What you should do: State how many lines in the entries below hold the word "properties", with nothing besides the number.

Data records:
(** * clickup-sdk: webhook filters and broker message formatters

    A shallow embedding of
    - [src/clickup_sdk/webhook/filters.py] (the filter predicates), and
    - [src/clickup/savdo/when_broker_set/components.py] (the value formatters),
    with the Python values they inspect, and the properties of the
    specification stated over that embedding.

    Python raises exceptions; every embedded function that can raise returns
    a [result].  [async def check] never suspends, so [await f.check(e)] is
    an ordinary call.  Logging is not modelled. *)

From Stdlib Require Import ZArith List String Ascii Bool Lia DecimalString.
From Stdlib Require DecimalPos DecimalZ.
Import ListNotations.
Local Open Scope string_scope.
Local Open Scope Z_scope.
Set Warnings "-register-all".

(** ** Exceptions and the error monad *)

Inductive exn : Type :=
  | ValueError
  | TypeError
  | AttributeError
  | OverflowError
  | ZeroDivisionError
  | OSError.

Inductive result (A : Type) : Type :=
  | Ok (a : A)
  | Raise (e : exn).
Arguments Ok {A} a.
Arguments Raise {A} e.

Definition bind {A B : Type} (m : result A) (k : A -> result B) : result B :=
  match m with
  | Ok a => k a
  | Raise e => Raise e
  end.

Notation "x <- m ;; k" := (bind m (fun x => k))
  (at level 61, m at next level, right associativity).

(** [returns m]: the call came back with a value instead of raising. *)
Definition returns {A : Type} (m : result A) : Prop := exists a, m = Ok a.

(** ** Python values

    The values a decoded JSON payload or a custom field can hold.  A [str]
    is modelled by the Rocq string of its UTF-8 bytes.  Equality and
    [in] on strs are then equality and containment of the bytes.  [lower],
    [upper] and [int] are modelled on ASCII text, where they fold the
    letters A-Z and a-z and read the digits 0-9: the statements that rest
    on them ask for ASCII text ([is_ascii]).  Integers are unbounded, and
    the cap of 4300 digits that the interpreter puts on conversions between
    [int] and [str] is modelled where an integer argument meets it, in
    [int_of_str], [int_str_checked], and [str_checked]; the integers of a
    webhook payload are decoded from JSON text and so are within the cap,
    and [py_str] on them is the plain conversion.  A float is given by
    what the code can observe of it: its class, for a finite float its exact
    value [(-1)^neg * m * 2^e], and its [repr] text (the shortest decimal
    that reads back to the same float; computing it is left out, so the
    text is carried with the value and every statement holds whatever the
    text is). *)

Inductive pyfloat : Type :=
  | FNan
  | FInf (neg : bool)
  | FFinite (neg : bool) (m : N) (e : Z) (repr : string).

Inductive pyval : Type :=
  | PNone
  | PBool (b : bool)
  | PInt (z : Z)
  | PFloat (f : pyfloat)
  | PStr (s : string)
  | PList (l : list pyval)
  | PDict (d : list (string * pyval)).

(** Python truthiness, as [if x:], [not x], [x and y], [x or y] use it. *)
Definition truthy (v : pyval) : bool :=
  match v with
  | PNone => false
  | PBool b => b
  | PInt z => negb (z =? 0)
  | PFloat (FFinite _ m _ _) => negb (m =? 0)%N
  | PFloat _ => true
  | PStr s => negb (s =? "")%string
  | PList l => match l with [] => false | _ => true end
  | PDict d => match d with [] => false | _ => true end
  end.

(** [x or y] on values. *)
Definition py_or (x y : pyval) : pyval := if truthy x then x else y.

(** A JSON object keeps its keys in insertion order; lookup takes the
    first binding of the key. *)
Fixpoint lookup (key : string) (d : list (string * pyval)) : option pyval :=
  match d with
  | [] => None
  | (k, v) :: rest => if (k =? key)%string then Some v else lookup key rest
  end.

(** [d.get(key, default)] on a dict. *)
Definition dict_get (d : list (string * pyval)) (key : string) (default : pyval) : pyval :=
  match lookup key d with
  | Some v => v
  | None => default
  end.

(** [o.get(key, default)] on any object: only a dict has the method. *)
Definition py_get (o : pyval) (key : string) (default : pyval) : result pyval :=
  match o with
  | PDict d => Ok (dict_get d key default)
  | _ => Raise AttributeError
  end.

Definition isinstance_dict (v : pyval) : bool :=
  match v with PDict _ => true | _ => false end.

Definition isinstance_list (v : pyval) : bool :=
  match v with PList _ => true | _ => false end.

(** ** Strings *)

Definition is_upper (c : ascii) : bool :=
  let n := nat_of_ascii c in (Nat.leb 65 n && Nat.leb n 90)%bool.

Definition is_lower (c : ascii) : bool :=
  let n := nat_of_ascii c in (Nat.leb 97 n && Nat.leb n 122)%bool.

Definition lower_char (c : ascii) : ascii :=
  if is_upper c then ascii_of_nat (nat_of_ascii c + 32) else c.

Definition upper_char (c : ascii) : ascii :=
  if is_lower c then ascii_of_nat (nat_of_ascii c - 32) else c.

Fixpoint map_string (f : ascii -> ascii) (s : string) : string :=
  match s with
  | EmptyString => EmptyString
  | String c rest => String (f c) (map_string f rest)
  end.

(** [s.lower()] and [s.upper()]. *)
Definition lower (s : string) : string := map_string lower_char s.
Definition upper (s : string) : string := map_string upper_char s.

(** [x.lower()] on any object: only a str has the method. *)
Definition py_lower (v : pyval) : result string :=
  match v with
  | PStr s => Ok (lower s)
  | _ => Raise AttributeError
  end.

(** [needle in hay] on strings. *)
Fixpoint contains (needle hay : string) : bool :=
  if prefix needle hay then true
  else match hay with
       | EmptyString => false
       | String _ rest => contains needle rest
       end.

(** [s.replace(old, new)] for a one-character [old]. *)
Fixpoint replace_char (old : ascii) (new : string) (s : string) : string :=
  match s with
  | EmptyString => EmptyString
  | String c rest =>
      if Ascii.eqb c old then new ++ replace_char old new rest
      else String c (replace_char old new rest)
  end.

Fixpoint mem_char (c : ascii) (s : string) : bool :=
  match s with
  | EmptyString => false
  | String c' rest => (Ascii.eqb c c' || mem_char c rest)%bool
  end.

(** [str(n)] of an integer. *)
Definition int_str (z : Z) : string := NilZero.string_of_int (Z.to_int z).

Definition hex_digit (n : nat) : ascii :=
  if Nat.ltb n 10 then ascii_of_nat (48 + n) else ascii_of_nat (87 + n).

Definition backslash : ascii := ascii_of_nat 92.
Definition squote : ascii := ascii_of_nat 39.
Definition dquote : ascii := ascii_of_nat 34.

...

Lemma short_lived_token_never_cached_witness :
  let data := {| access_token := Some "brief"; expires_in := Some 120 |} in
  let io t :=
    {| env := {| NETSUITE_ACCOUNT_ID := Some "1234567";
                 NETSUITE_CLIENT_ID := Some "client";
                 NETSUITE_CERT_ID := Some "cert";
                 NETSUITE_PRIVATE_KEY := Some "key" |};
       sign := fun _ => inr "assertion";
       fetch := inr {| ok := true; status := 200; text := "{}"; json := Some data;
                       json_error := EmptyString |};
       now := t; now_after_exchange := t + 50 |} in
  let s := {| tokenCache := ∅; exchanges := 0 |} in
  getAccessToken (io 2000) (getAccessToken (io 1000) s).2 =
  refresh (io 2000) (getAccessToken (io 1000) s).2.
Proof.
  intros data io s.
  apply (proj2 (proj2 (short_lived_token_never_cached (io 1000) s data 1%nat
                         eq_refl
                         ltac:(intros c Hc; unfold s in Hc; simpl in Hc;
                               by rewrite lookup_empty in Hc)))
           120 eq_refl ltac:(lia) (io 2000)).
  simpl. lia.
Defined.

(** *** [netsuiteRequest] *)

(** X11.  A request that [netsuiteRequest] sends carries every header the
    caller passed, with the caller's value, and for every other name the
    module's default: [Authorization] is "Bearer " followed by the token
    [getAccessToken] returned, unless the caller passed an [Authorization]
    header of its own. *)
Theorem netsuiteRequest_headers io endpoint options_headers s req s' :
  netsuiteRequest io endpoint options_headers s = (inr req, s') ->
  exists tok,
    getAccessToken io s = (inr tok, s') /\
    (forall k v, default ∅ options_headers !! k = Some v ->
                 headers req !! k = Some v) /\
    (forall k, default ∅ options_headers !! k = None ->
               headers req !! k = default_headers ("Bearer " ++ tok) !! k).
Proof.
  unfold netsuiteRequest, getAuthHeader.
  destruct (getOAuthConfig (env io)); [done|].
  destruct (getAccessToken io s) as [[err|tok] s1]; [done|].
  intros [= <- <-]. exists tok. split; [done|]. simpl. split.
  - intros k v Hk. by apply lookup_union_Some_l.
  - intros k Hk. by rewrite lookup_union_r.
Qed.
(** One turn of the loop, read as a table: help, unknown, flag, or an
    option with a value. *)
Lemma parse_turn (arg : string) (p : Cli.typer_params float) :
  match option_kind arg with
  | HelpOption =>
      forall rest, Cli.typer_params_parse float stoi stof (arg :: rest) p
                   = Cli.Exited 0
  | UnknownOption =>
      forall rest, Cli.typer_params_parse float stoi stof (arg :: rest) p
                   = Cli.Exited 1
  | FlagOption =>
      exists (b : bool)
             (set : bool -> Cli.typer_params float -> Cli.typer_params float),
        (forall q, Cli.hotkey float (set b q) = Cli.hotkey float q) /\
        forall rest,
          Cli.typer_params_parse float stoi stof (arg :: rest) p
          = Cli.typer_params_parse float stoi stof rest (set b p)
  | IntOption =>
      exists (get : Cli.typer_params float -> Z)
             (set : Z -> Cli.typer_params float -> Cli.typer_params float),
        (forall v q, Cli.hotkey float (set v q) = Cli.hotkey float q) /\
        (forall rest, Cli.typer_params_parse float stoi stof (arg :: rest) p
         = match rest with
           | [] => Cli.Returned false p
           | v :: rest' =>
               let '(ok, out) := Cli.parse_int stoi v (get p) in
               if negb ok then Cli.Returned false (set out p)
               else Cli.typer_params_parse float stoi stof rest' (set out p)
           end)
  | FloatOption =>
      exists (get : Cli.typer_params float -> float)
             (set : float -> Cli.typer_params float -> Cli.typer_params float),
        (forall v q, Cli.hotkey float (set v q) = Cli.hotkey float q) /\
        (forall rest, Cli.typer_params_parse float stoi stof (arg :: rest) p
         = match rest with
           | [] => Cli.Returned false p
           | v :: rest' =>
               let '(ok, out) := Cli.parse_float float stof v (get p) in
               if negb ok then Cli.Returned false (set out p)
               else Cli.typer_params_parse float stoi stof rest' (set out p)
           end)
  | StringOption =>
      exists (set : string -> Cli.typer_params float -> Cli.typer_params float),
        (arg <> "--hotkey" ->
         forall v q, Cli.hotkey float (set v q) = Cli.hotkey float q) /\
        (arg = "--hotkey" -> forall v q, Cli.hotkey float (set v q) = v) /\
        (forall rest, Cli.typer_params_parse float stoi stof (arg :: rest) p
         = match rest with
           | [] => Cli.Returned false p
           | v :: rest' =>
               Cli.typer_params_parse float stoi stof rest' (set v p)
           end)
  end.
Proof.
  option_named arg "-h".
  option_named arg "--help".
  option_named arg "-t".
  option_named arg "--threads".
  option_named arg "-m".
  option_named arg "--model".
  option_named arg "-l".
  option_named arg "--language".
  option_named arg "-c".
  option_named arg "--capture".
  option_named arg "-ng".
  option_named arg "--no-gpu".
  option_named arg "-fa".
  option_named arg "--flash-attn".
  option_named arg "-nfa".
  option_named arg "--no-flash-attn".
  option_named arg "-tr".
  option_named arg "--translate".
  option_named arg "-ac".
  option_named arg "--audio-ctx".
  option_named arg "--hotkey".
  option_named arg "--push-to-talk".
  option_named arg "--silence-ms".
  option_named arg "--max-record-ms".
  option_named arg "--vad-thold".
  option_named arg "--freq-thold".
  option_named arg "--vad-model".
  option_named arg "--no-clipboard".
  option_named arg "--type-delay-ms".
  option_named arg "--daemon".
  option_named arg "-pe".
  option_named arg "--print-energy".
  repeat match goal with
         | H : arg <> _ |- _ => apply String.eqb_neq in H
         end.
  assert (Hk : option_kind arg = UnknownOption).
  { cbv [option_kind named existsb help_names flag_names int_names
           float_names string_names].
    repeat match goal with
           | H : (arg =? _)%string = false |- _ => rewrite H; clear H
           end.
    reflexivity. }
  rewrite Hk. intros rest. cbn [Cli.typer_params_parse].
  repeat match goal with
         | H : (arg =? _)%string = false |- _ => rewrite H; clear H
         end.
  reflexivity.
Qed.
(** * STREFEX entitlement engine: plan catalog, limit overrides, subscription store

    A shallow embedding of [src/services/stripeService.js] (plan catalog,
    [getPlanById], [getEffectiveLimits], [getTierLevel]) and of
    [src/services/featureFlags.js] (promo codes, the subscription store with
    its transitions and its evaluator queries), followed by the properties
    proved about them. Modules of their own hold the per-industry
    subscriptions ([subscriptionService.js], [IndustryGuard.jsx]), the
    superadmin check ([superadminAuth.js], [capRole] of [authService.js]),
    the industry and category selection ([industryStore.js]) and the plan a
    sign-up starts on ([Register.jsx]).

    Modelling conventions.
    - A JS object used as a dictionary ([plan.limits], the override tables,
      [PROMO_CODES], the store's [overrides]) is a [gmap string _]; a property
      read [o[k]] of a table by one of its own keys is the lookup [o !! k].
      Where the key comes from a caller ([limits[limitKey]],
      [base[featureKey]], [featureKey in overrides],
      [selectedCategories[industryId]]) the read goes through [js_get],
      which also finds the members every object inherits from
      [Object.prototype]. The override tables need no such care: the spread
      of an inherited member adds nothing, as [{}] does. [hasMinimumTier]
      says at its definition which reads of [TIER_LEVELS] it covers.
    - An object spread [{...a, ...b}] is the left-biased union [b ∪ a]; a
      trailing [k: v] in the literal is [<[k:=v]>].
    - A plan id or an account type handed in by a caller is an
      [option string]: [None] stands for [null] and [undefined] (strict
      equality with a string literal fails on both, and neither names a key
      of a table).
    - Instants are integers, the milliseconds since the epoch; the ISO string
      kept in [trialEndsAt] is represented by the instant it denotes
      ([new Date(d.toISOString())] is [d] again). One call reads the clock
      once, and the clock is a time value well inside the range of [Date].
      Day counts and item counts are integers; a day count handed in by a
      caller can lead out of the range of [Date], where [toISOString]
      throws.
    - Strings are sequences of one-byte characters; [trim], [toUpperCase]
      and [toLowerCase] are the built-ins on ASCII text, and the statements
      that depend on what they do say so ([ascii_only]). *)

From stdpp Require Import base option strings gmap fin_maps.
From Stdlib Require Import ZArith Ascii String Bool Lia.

* * *

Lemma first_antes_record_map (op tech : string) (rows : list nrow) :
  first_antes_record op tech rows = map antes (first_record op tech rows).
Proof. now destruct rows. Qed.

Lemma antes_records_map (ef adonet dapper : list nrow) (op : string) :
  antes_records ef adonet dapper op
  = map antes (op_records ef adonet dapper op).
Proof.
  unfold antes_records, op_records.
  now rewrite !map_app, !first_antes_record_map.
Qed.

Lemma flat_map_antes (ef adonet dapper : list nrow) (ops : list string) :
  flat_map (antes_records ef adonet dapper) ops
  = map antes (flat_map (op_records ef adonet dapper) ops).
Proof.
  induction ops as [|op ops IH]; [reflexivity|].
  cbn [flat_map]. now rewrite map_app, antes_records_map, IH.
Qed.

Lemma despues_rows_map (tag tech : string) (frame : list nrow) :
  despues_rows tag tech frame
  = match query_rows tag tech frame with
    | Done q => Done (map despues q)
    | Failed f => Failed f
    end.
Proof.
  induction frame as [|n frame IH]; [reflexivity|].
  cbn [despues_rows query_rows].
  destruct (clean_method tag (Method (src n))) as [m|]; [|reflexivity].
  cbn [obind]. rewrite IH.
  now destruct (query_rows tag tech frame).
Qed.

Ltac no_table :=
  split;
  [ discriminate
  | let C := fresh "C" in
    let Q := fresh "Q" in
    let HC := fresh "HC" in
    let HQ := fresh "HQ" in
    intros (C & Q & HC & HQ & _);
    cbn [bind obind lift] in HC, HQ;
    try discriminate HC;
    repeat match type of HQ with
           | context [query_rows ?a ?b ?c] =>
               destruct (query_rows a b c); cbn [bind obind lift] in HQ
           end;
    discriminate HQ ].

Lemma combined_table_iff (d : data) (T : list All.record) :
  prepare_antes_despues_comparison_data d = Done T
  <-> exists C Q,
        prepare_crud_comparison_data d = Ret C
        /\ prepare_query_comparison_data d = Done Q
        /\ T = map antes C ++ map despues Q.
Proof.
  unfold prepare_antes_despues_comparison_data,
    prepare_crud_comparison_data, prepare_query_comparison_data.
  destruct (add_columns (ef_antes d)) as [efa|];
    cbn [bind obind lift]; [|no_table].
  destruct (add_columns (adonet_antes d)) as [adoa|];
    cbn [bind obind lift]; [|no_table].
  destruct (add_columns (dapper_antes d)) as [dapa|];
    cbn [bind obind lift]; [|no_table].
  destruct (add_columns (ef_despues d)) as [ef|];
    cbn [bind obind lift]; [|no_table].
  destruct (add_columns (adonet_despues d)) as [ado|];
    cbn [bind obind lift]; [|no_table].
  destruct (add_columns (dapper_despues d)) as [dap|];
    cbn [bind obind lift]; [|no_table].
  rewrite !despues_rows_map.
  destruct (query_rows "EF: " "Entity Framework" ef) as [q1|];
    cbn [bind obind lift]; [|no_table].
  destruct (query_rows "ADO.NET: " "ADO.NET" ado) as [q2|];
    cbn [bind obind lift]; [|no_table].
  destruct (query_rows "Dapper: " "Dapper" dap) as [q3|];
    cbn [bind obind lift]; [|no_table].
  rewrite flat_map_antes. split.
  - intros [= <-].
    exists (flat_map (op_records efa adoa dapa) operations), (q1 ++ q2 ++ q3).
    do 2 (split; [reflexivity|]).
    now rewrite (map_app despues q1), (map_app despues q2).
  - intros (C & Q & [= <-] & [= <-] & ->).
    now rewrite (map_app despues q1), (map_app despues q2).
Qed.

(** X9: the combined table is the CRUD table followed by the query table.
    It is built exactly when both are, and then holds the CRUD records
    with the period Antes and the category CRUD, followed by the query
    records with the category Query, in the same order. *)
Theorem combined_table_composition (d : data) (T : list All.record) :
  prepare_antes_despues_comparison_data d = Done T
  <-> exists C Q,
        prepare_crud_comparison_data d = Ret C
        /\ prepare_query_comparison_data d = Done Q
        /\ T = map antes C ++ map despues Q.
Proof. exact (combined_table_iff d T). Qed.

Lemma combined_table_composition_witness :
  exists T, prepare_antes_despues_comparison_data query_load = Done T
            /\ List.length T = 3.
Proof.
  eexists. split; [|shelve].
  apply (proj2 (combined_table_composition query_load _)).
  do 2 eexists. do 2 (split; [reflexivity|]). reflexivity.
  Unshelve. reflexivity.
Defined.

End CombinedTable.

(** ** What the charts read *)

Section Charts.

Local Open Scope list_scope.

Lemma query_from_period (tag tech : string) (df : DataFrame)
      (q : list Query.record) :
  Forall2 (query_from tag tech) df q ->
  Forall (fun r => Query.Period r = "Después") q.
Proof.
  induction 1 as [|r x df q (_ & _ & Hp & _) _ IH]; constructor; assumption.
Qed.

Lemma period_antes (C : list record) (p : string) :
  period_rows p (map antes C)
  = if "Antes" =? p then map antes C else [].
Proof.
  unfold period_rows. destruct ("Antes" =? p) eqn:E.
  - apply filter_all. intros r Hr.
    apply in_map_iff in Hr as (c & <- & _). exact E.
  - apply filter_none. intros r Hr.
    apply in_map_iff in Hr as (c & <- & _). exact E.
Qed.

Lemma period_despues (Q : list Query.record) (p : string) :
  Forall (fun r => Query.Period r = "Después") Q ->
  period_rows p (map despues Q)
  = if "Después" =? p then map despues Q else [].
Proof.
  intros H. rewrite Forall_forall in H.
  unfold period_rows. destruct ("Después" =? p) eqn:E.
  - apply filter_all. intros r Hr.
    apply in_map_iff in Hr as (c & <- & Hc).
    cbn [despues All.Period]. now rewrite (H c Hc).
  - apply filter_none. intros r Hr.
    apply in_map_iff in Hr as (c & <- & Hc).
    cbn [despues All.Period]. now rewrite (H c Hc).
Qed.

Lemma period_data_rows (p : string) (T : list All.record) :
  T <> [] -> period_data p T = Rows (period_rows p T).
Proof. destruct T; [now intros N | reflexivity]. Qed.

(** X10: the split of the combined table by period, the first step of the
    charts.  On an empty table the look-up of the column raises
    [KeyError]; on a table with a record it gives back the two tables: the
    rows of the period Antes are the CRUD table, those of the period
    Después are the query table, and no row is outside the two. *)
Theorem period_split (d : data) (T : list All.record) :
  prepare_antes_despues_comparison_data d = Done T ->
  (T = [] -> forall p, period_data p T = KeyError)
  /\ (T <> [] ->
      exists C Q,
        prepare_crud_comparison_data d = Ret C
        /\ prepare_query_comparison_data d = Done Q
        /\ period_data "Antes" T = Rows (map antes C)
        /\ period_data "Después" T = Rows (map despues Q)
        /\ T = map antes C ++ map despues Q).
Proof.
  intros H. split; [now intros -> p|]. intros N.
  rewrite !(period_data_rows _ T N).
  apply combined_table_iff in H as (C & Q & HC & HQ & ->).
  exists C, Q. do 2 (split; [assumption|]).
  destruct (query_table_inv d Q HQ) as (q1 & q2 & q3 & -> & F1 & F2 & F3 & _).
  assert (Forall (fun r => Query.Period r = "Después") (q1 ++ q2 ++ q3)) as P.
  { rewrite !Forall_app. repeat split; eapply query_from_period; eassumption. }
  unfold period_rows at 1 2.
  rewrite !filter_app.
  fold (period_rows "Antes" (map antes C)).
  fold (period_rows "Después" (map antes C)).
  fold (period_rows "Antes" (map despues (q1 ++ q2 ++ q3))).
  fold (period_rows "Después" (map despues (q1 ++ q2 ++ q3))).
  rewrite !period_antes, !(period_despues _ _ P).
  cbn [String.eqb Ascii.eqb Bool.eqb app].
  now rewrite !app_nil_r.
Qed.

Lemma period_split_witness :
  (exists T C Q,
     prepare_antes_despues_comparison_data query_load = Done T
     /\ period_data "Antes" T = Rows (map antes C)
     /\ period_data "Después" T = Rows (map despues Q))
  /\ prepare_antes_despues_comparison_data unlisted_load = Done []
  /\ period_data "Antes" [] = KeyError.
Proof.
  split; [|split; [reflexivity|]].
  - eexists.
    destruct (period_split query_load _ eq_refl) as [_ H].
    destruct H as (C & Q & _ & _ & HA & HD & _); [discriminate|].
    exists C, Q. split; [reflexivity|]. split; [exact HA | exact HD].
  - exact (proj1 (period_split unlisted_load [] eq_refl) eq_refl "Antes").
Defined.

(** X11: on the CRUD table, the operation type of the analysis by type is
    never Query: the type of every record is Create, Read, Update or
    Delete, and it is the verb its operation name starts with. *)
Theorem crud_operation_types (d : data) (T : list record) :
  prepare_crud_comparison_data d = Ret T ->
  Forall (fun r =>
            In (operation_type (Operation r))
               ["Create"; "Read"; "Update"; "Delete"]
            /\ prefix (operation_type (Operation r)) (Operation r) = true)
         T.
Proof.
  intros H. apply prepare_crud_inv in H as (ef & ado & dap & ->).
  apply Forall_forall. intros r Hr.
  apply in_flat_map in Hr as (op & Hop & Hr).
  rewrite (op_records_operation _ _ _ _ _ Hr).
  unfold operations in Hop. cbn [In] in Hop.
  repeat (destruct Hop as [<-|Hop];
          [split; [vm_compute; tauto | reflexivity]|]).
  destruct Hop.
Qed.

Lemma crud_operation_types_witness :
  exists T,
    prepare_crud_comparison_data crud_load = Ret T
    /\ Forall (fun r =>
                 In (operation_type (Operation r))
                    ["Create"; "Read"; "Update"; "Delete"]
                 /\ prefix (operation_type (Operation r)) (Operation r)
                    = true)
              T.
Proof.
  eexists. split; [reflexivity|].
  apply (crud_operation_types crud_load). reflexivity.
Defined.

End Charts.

Solution to the exercise: 2